23 de novembro de 2011

Em Londrina, 62% dos partos são cesarianas.

Índice local de partos cirúrgicos ultrapassa a média brasileira, já considerada alta.

Paulo Briguet

No Brasil, o normal já é a cesariana. Em 2010, pela primeira vez, o número de partos cirúrgicos (52%) ultrapassou o de partos normais (48%). Em Londrina, a diferença é maior: no ano passado, as maternidades locais registraram 2.629 partos normais (38%) e 4.289 cesarianas (62%). A Organização Mundial de Saúde (OMS) recomenda que o índice de cesarianas não seja maior do que 15%. E já tem gente no Ministério da Saúde brasileiro falando em “epidemia” de cesáreas.

A médica Lilian Carolaine Vaccari, vice-presidente da Sociedade Paranaense de Ginecologia e professora da UEL, diz que a situação – no Brasil e em Londrina – se deve à combinação de alguns fatores. “As pessoas se acostumaram à ideia de que quem podia pagar ia para a cesariana; quem não podia, ia para o parto normal”, afirma a ginecologista. “Na Europa e nos EUA, isso não acontece: a mulher sabe, ao engravidar, que a tendência é realizar um parto normal.”

Mitos

A questão cultural faz aumentar o número de cesáreas. Mesmo com as modernas técnicas de analgesia acessíveis a todos – inclusive pacientes do SUS –, a mulher brasileira ainda associa parto normal a sofrimento. Disso decorrem alguns mitos, segundo Lilian Vaccari: o de que o sofrimento materno leva ao sofrimento fetal; e o de que há mais complicações para os bebês no parto normal. “Isso não é verdade. O parto normal melhora as condições de nascimento do bebê. A mãe não precisa fazer repouso cirúrgico nem ficar separada do filho.”

Mas os fatores tempo e remuneração profissional não podem ser esquecidos quando se fala no assunto. “Muitos médicos não se sentem confortáveis em seguir um trabalho de parto que pode durar muitas horas”, diz a médica. “O parto normal requer tempo, algo que o médico não tem hoje em dia. E o tempo não é remunerado adequadamente pela maioria dos planos de saúde.” O SUS paga R$ 30 por uma cesárea e R$ 80 por um parto normal. Ocorre que a cesárea pode durar meia hora; e o parto natural, até mais de 12 horas.

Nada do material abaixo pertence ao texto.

(** * find3 (MySQL fork): the per-family store and the reverse aggregator

    A shallow embedding of

    - [server/main/src/database/db.go]: [Columns], [Get], [Set],
      [AddPrediction], [GetPrediction], [AddSensor], [SetGPS], [Open],
      [Close], the readers [getRows], [GetAllFromPreparedQuery],
      [GetSensorFromTime], [GetLatest] and [GetMany], and [GetID],
      [GetName] and [DeleteLocation];
    - the [api] package file holding [SaveSensorData] and [SavePrediction];
    - the [server] package file holding [handlerReverse],
      [parseRollingData], [processSensorData], [sendOutData],
      [handlerLearn] and [handlerEfficacy].

    Go maps are [gmap]s; the order in which [range] walks a map is left
    open (class [RangeOrder]).  [float64] is the kernel's binary64.  The
    MySQL server is an explicit state ([Env]) threaded through every call,
    together with a schedule of driver faults, so that every [err != nil]
    branch of the source is reachable in the model.  Run-time panics of
    the server code are outcomes of their own ([Panicked]). *)

From Stdlib Require Import ZArith Lia.
From Stdlib Require Import Floats.PrimFloat Floats.SpecFloat Floats.FloatOps.
From stdpp Require Import gmap strings list fin_maps pretty.

Set Warnings "-inexact-float".
Local Open Scope Z_scope.

(** ** Go run-time notions shared by all packages *)

(** [float64]. *)
Abbreviation float64 := PrimFloat.float.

O presidente da Associação Médica de Londrina, Antônio Caetano de Paula, observa que a cidade é uma referência regional em obstetrícia. “Muitas pacientes vêm de outras cidades e acabam encaminhadas para atendimento obstétrico de urgência em hospitais terciários. Isso faz aumentar o número de cesarianas em Londrina.”


Ginecologista, Caetano de Paula ressalta que os médicos em geral optam por seguir a decisão das gestantes. “A mulher muitas vezes prefere a cesárea, por uma questão de conforto e para não sentir dor. Eu respeito essa decisão – o que é determinado pelo nosso código de ética.”

Segundo o médico, os dois procedimentos têm vantagens e desvantagens; é preciso seguir a lógica e o bom senso na hora de escolher entre o método natural e a cirurgia. “Não se pode marcar uma cesariana porque o médico vai viajar ou porque a família escolheu uma data especial para o nascimento. Estamos lidando com a vida.” O mais importante, segundo Antônio Caetano de Paula, é que a paciente se sinta informada e segura para tomar uma decisão. “A mãe deve seguir o que ela deseja, não o que a família exige ou o governo quer.”

A atriz Pâmela Beatriz Nogueira, 29 anos, mãe de duas crianças, queria muito fazer o parto normal, mas não conseguiu. Aos 22 anos, quando ficou grávida pela primeira vez, ela foi para a cesariana após nove horas de trabalho de parto. “Naquela época eu não tinha tantas informações, mas hoje tenho certeza de que fui induzida a fazer a cesárea. Me deixaram com medo.” Ao engravidar pela segunda vez, há dois anos, Pâmela disse ao médico que queria o parto normal. A resposta foi a seguinte: “Você vai insistir nessa loucura?” Diante disso, a atriz resolveu mudar de obstetra. Mas a segunda gestação teve uma série de complicações, e o parto normal não pôde acontecer. Depois de participar do grupo GestaLondrina – que dá apoio a mulheres grávidas na cidade – Pâmela se tornou uma defensora convicta do parto normal e da amamentação. O filho mais novo, de um ano e meio, ainda mama no peito. “Só ficou essa tristeza de não fazer o parto normal. Não é nenhuma loucura, é um parto mais humanizado".